Task goal — Repeat, line for line, the entries below from the first line to the line containing "unfold set_skin, show. run_steps.", counting both ends.

(Records contained in a dataset)
....
Lemma set_skin_sound name st :
  In name SKINS -> sound st -> exists st', set_skin name st = Ok tt st' /\ sound st'.
Proof.
  intros Hname Hs.
  pose proof Hs as (Hb & Hw & Hr0 & Hc0 & Hu & Hd & Hm & Hp & Hsc & Hact & Hsk & Hskin).
  unfold set_skin, show. run_steps.
  destruct (str_in name (owned_skins (state_data st))) eqn:Hown; simpl.
  - run_steps. rewrite (proj2 (str_in_In name SKINS) Hname). run_steps.
    eexists. split; [reflexivity|].
    apply sound_intro; simpl; auto. by apply str_in_In.
  - eexists. split; [reflexivity|]. eapply sound_frame; eauto.
Qed.

(** One round of [populate_grid] writes the entry of its cell. *)
Lemma populate_cell_effect r c v st :
  (r < 9)%nat -> (c < 9)%nat -> grid_ok (cells st) ->
  puzzle st !! grid_index r c = Some v ->
  populate_cell r c st = Ok tt (put_cells (upd r c (populated v) (cells st)) st).
Proof.
  intros Hr Hc Hg Hv. destruct (grid_ok_cell_at _ r c Hg Hr Hc) as [e He].
  unfold populate_cell.
  rewrite (bind_cell_modify_upd _ _ _ e) by exact He.
  rewrite (bind_cell_modify_upd _ _ _ (entry_config false e))
    by (simpl; eapply cell_at_upd_eq, He).
  run_steps. rewrite bind_item with (a := v) by exact Hv. cbv beta.
  unfold populated. destruct (negb (v =? 0)).
  - rewrite (bind_cell_modify_upd _ _ _ (entry_delete (entry_config false e)))
      by (simpl; eapply cell_at_upd_eq, cell_at_upd_eq, He).
    rewrite cell_modify_upd
      with (e := entry_insert (str v) (entry_delete (entry_config false e)))
      by (simpl; eapply cell_at_upd_eq, cell_at_upd_eq, cell_at_upd_eq, He).
    simpl. rewrite !upd_upd. unfold entry_insert, entry_delete, entry_config. simpl.
    by rewrite append_empty.
  - simpl. rewrite upd_upd. reflexivity.
Qed.
(** * Real-Estate-Agent: the matching and recommendation engine

    A shallow embedding of [src/real_estate_agents/matching_agent/agent.py]
    (class [MatchingAgent]), of the search of the property agent and of the
    orchestration around them, and the properties of the scoring, ranking,
    search and summary code.

    Conventions of the embedding.
    - A Python [float] that is a number is the rational it stands for ([Q]):
      sums, products and quotients of numbers are exact, without the rounding
      of the doubles.  What the range of the doubles does to a value is kept
      where a text or an [int] enters the arithmetic: [float] reads the
      infinities and NaN, a literal beyond the range is an infinity and one
      below it is zero ([PyFloat]), and an [int] beyond the range raises
      [OverflowError].  Module [Binary64] repeats the constructor's weight
      normalisation over IEEE binary64 numbers, for the properties that
      depend on rounding.
    - A Python [int] is a [Z].
    - A Python [str] is a [string] of UTF-8 bytes.  Substring search,
      [replace] and [split] on code points coincide with the same operations
      on the UTF-8 bytes, since UTF-8 is self-synchronising; white space and
      decimal digits are those of Unicode, read character by character.
    - A raised exception is the [Raise] case of [result]; [try/except] is a
      [match] on it.
    - A listing ([Dict[str, Any]]) is a record of optional fields: [None] is
      an absent key, and a present key holds a value of the type the
      [PropertyInfo] model of the property agent declares for it.
    - [round(x, 2)] is a parameter of the summary, [round2]. *)

From Stdlib Require Import QArith Qround Qpower Lqa ZArith Lia List String Ascii Bool.
From Stdlib Require Import Permutation Sorted Floats Uint63.
From stdpp Require Import base option gmap strings.

Import ListNotations.
Set Warnings "-inexact-float".
Local Open Scope string_scope.
Local Open Scope Q_scope.

(** ** Exceptions *)

Inductive exn : Set :=
| KeyError
| ValueError
| ZeroDivisionError
| OverflowError.

Inductive result (A : Type) : Type :=
| Ok (a : A)
| Raise (e : exn).

Arguments Ok {A} a.
Arguments Raise {A} e.

Definition bind {A B : Type} (r : result A) (k : A -> result B) : result B :=
  match r with
  | Ok a => k a
  | Raise e => Raise e
  end.

Notation "'let!' x ':=' r 'in' k" := (bind r (fun x => k))
  (at level 10, x name, r at level 100, k at level 200).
....
Result below —
Lemma set_skin_sound name st :
  In name SKINS -> sound st -> exists st', set_skin name st = Ok tt st' /\ sound st'.
Proof.
  intros Hname Hs.
  pose proof Hs as (Hb & Hw & Hr0 & Hc0 & Hu & Hd & Hm & Hp & Hsc & Hact & Hsk & Hskin).
  unfold set_skin, show. run_steps.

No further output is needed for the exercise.